Following the event, we asked attendees to give us feedback and this blog includes highlights from that feedback. We will also use that feedback to ensure that our next event is bigger and better!
We asked attendees what their favourite thing was about the event:
Attendees said that their favourite parts of the event were networking with staff from other sites, meeting people in person, sharing skills and expertise, and both speakers, in particular the talk from Professor Monckton Smith about the 8 stages of homicide.
“The opportunity to meet colleagues in other regions, and hear about how they may be handling similar challenges, their successes and plans for the future”.
Lunch was provided by Papadeli, a local caterer in Bristol, and was highly praised, particularly the “yummy Brownies!”
On the whole, attendees liked the mix of content from the IRISi team and the 2 excellent external speakers. We were fortunate to have Dr Alison Gregory, whose work addresses the needs of informal supporters of survivors, as well as research on abuse experienced by Health Care Professionals. This was particularly relevant as IRIS/ADViSE sites offer clinicians the opportunity to access support, as we know that one of the barriers for healthcare practitioners supporting patients can be their own experiences of abuse.
“The talk on experience of DVA in healthcare workers was great”.
Professor Jane Monckton-Smith’s presentation was also very well received and attendees feedback on how they can use the additional understanding in their training to clinicians on the ground:
“The homicide lecture was really informative and engaging, felt I could use what I learnt from this when delivering Clinical 1 [training]”.

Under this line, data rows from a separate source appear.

Lemma calc_Cinv_VCC_bracket_selection_witness :
  calc_Cinv_VCC sheet_order 100 (Some one_technology) 0
  = ([ReadExcel], cost_curve large_chiller (float64 100))
  /\ cost_curve large_chiller (float64 100) = Ok (10200, 1020).
Proof.
  assert (Hq : clamp_capacity 100 (cap_min small_chiller) = float64 100)
    by (apply clamp_capacity_above; simpl; lra).
  destruct (calc_Cinv_VCC_bracket_selection sheet_order 100 small_chiller [large_chiller]
              0 "CH1"%string) as (_ & _ & _ & Hboundary).
  - lra.
  - reflexivity.
  - split.
    + rewrite <- Hq.
      apply (Hboundary [] small_chiller large_chiller []).
      * reflexivity.
      * constructor.
      * rewrite Hq. reflexivity.
      * rewrite Hq. reflexivity.
      * rewrite Hq. simpl. lra.
    + unfold large_chiller.
      rewrite sample_cost_curve; [| cbn [value]; lra | exact I].
      cbn [value]. f_equal. f_equal; lra.
Defined.

Lemma calc_Cinv_VCC_ignores_technology_witness :
  calc_Cinv_VCC sheet_order 50 (Some two_technologies) 0
  = calc_Cinv_VCC sheet_order 50 (Some two_technologies) 1.
Proof.
  apply (calc_Cinv_VCC_ignores_technology sheet_order 50 two_technologies 0 1
           "CH1"%string "CH2"%string).
  - lra.
  - reflexivity.
  - reflexivity.
Defined.

(** Whatever the iteration order of the set of codes and whatever the
    index, the outcome is the cost of the first row in the bracket, or an
    index error. *)
Lemma calc_Cinv_VCC_outcomes (list_set : list string -> list string) (qcold_W : R)
      (first : row) (rest : DataFrame) (technology : Z) (r : row) :
  qcold_W > 0 ->
  first_in_bracket (first :: rest) (clamp_capacity qcold_W (cap_min first)) r ->
  calc_Cinv_VCC list_set qcold_W (Some (first :: rest)) technology
  = ([ReadExcel], cost_curve r (clamp_capacity qcold_W (cap_min first)))
  \/ calc_Cinv_VCC list_set qcold_W (Some (first :: rest)) technology
     = ([ReadExcel], Err IndexError).
Proof.
  intros Hq Hrow.
  destruct (list_getitem (list_set (map code (first :: rest))) technology) as [c | e] eqn:Ht.
  - left. apply (calc_Cinv_VCC_first_match list_set qcold_W first rest technology c r Hq Ht Hrow).
  - right. apply (calc_Cinv_VCC_bad_index list_set qcold_W (first :: rest) technology e Hq Ht).
Qed.

Lemma table_minimum_le_first (first : row) (rest : DataFrame) :
  table_minimum first rest <= cap_min first.
Proof.
  destruct rest as [| r rest]; simpl; [lra | apply Rmin_l].
Qed.

(** A capacity below the smallest [cap_min] gives the outcome of that
    smallest [cap_min] as input: both are replaced by [cap_min] at the
    label 0, or the second is that [cap_min] held as a float, which costs
    the same as long as line 105 is in range on the cell. *)
Lemma calc_Cinv_VCC_below_table_minimum (list_set : list string -> list string)
      (qcold_W : R) (first : row) (rest : DataFrame) (technology : Z) :
  qcold_W > 0 -> qcold_W < table_minimum first rest ->
  (forall r, first_in_bracket (first :: rest) (cap_min first) r ->
             integer_safe r (cap_min first)) ->
  calc_Cinv_VCC list_set qcold_W (Some (first :: rest)) technology
  = calc_Cinv_VCC list_set (table_minimum first rest) (Some (first :: rest)) technology.
Proof.
  intros Hq Hlt Hsafe.
  pose proof (table_minimum_le_first first rest) as Hle.
  rewrite (calc_Cinv_VCC_clamps_to_label0 list_set qcold_W first rest technology)
    by (lra || exact Hsafe).
  destruct (Rle_lt_or_eq_dec _ _ Hle) as [Hstrict | Heq].
  - rewrite (calc_Cinv_VCC_clamps_to_label0 list_set (table_minimum first rest) first rest technology)
      by (lra || exact Hsafe).
    reflexivity.
  - rewrite Heq. reflexivity.
Qed.

(** C8 on the code.  In the table [big_units_first] the smallest [cap_min]
    is 10, in the second row.  A peak capacity of 5 is replaced by 100, the
    [cap_min] of the first row, and costed on the first row, (10200, 1020);
    the row whose bracket contains the table minimum gives (2020, 202)
    there. *)
Theorem calc_Cinv_VCC_clamps_to_first_row :
  table_minimum big_units [small_units] = 10
  /\ clamp_capacity 5 (cap_min big_units) = int64 100
  /\ (forall list_set technology,
        calc_Cinv_VCC list_set 5 (Some big_units_first) technology
        = ([ReadExcel], Ok (10200, 1020))
        \/ calc_Cinv_VCC list_set 5 (Some big_units_first) technology
           = ([ReadExcel], Err IndexError))
  /\ calc_Cinv_VCC sheet_order 5 (Some big_units_first) 1 = ([ReadExcel], Ok (10200, 1020))
  /\ (r <- iloc0 (select_bracket big_units_first 10) ;; cost_curve r (int64 10))
     = Ok (2020, 202).
Proof.
  assert (Hq : clamp_capacity 5 (cap_min big_units) = int64 100)
    by (apply clamp_capacity_below; simpl; lra).
  assert (Hrow : first_in_bracket (big_units :: [small_units])
                   (clamp_capacity 5 (cap_min big_units)) big_units)
    by (apply first_row_in_bracket; rewrite Hq; simpl; lra).
  assert (Hcost : cost_curve big_units (clamp_capacity 5 (cap_min big_units))
                  = Ok (10200, 1020)).
  { rewrite Hq. unfold big_units.
    rewrite sample_cost_curve; [| cbn [value]; lra | apply sample_row_safe; lia].
    cbn [value]. f_equal. f_equal; lra. }
  split.
  { simpl. unfold Rmin. destruct (Rle_dec 100 10) as [H | _]; [lra | reflexivity]. }
  split; [exact Hq |].
  split.
  { intros list_set technology.
    destruct (calc_Cinv_VCC_outcomes list_set 5 big_units [small_units] technology big_units)
      as [H | H]; [lra | exact Hrow | left | right; exact H].
    rewrite <- Hcost. exact H. }
  split.
  { rewrite <- Hcost.
    apply (calc_Cinv_VCC_first_match sheet_order 5 big_units [small_units] 1 "CH2"%string);
      [lra | reflexivity | exact Hrow]. }
  assert (Hsmall : iloc0 (select_bracket big_units_first 10) = Ok small_units).
  { apply iloc0_select_bracket. exists [big_units], []. split; [reflexivity |].
    split; [unfold bracket_contains; simpl; lra |].
    constructor; [unfold bracket_contains; simpl; lra | constructor]. }
  rewrite Hsmall. cbn [bind]. unfold small_units.
  rewrite sample_cost_curve; [| cbn [value]; lra | apply sample_row_safe; lia].
  cbn [value]. f_equal. f_equal; lra.
Qed.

Attendees gave us a number of suggestions for future speakers, as well as topics they felt would be helpful to cover in future events. This included, but was not limited to: Discussions around funding; having subject specialists on older people, and issues around disability; Speakers specifically from Black, Global Majority, and minoritised communities; More on secondary trauma and how working in the violence field can impact on advocates as well as the clinicians they train; and finally, a request for a future talk around the impacts on children and young people.
Overall, however, the attendees really enjoyed the topics covered.
“More of the same! The speakers were absolutely fantastic. something similar again next time would be great!”
Finally, we asked attendees to sum up the day in three words:
As well as the really positive feedback from Advocate Educators and Clinical Leads, the IRISi team also had a really enjoyable day meeting the network, showcasing what we do, and listening to the issues that affect the IRISi programmes on the ground.
So, a huge thank you from us, for making the day so informative and enjoyable. We look forward to welcoming you to the next National Network Event, which (with your amazing feedback) we hope will be even bigger and brighter!